The appeals court said that a temporary restraining order would require the employees faced "irreparable harm" in a "genuinely extraordinary situation" while unemployed as the case continues. The court said that should they win their case, they would get damages to make up for any lost wages and other harms.
Also, the First Amendment doesn't apply here, at least in terms of an emergency order, the court said.
They say that unpaid leave or discharge will deprive them of their salaries and health insurance. Nothing about those consequences is unusual. The appellants also allege that they will face psychological injuries if they are terminated. Our precedents also foreclose that argument. "[T]he fact that an employee may be psychologically troubled by an adverse job action does not usually constitute irreparable injury warranting injunctive relief." DeNovellis v. Shalala, 135 F.3d 58, 64 (1st Cir. 1998). Money damages would adequately resolve all of the alleged harms. Moreover, as the deadline for being vaccinated has passed, the appellants cannot point to an "impossible choice" as a special factor here; they have already made their choices.
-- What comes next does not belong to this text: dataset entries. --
Lemma sync_cache_steady l : forall bs bs' work ret, sync_cache bs l = Ok (bs', work, ret) -> steady bs bs'.
Proof.
  induction l as [|p l IH]; intros bs bs' work ret; cbn [sync_cache]; [by intros [= <- _ _]|]. intros (bl & _ & E)%res_bind_inv.
  destruct (bl_dirty bl); [|by apply (IH bs bs' work ret)]. apply res_bind_inv in E as ([b1 r1] & E1%sync_block_nolock_steady & E).
  transitivity b1; [done|]. destruct (r1 =? -1); [by injection E as <- _ _|]. apply res_bind_inv in E as ([[b2 w2] r2] & E2 & E). injection E as <- _ _.
  by apply (IH b1 b2 w2 r2).
Qed.

Lemma sync_steady bs bs' ret : camel_block_file_sync bs = Ok (bs', ret) -> steady bs bs'.
Proof.
  unfold camel_block_file_sync. destruct (block_file_use bs) as [b1 r1] eqn:E1. pose proof (use_steady _ _ _ E1) as S1. intros H. transitivity b1; [done|].
  destruct (r1 =? -1); [by injection H as <- _|]. revert H. unfold sync_nolock. intros ([[b2 w] r2] & E2%sync_cache_steady & H)%res_bind_inv. transitivity b2; [done|].
  destruct (r2 =? -1); [by injection H as <- _|]. apply res_bind_inv in H as (r & _ & H). apply res_bind_inv in H as (bl & _ & H). apply res_bind_inv in H as (fl & _ & H).
  destruct (_ && _); [by injection H as <- _|]. apply res_bind_inv in H as (b3 & E3 & H). apply res_bind_inv in H as (b4 & E4%mark_dirty_steady & H%sync_block_nolock_steady).
  transitivity b3; [by apply (set_root_word_steady b2 b3 2 (Z.lor fl CAMEL_BLOCK_FILE_SYNC)); [lia|]|by transitivity b4].
Qed.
To the extent the appellants argue that MGB's actions impair their religious liberty rights under the Constitution, that argument fails. As appellants concede, MGB is not a state actor governed by the First Amendment. If MBG's actions turn out to be unlawful, they are remediable through money damages.
Also, the court concluded, the firings don't violate the federal Americans with Disabilities Act because that law exempts firings of employees who cannot carry out their jobs - in this case, by violating a hospital requirement that they not "pose a direct threat to patients" by dealing with them while unvaccinated.
The court noted that the hospital did grant religious or medical exemptions to some 234 of its more than 80,000 employees.
The hospital had set up panels to consider requests for religious or medical exemptions. All eight of the workers who sued had sought religious exemptions, either because they did not believe God wanted them to tamper with His creation of their DNA or because they objected to the use of cell lines from aborted fetuses harvested in the 1970s in the testing of the vaccines. One of the eight said her parish priest had given her dispensation to refuse a shot.
Four also sought medical exemptions, including past swelling after flu shots, anxiety and even PTSD related to shots or being pregnant. The hospital rejected those requests because none met federal guidelines for vaccination contraindications; in fact, the CDC has urged pregnant women to get shots.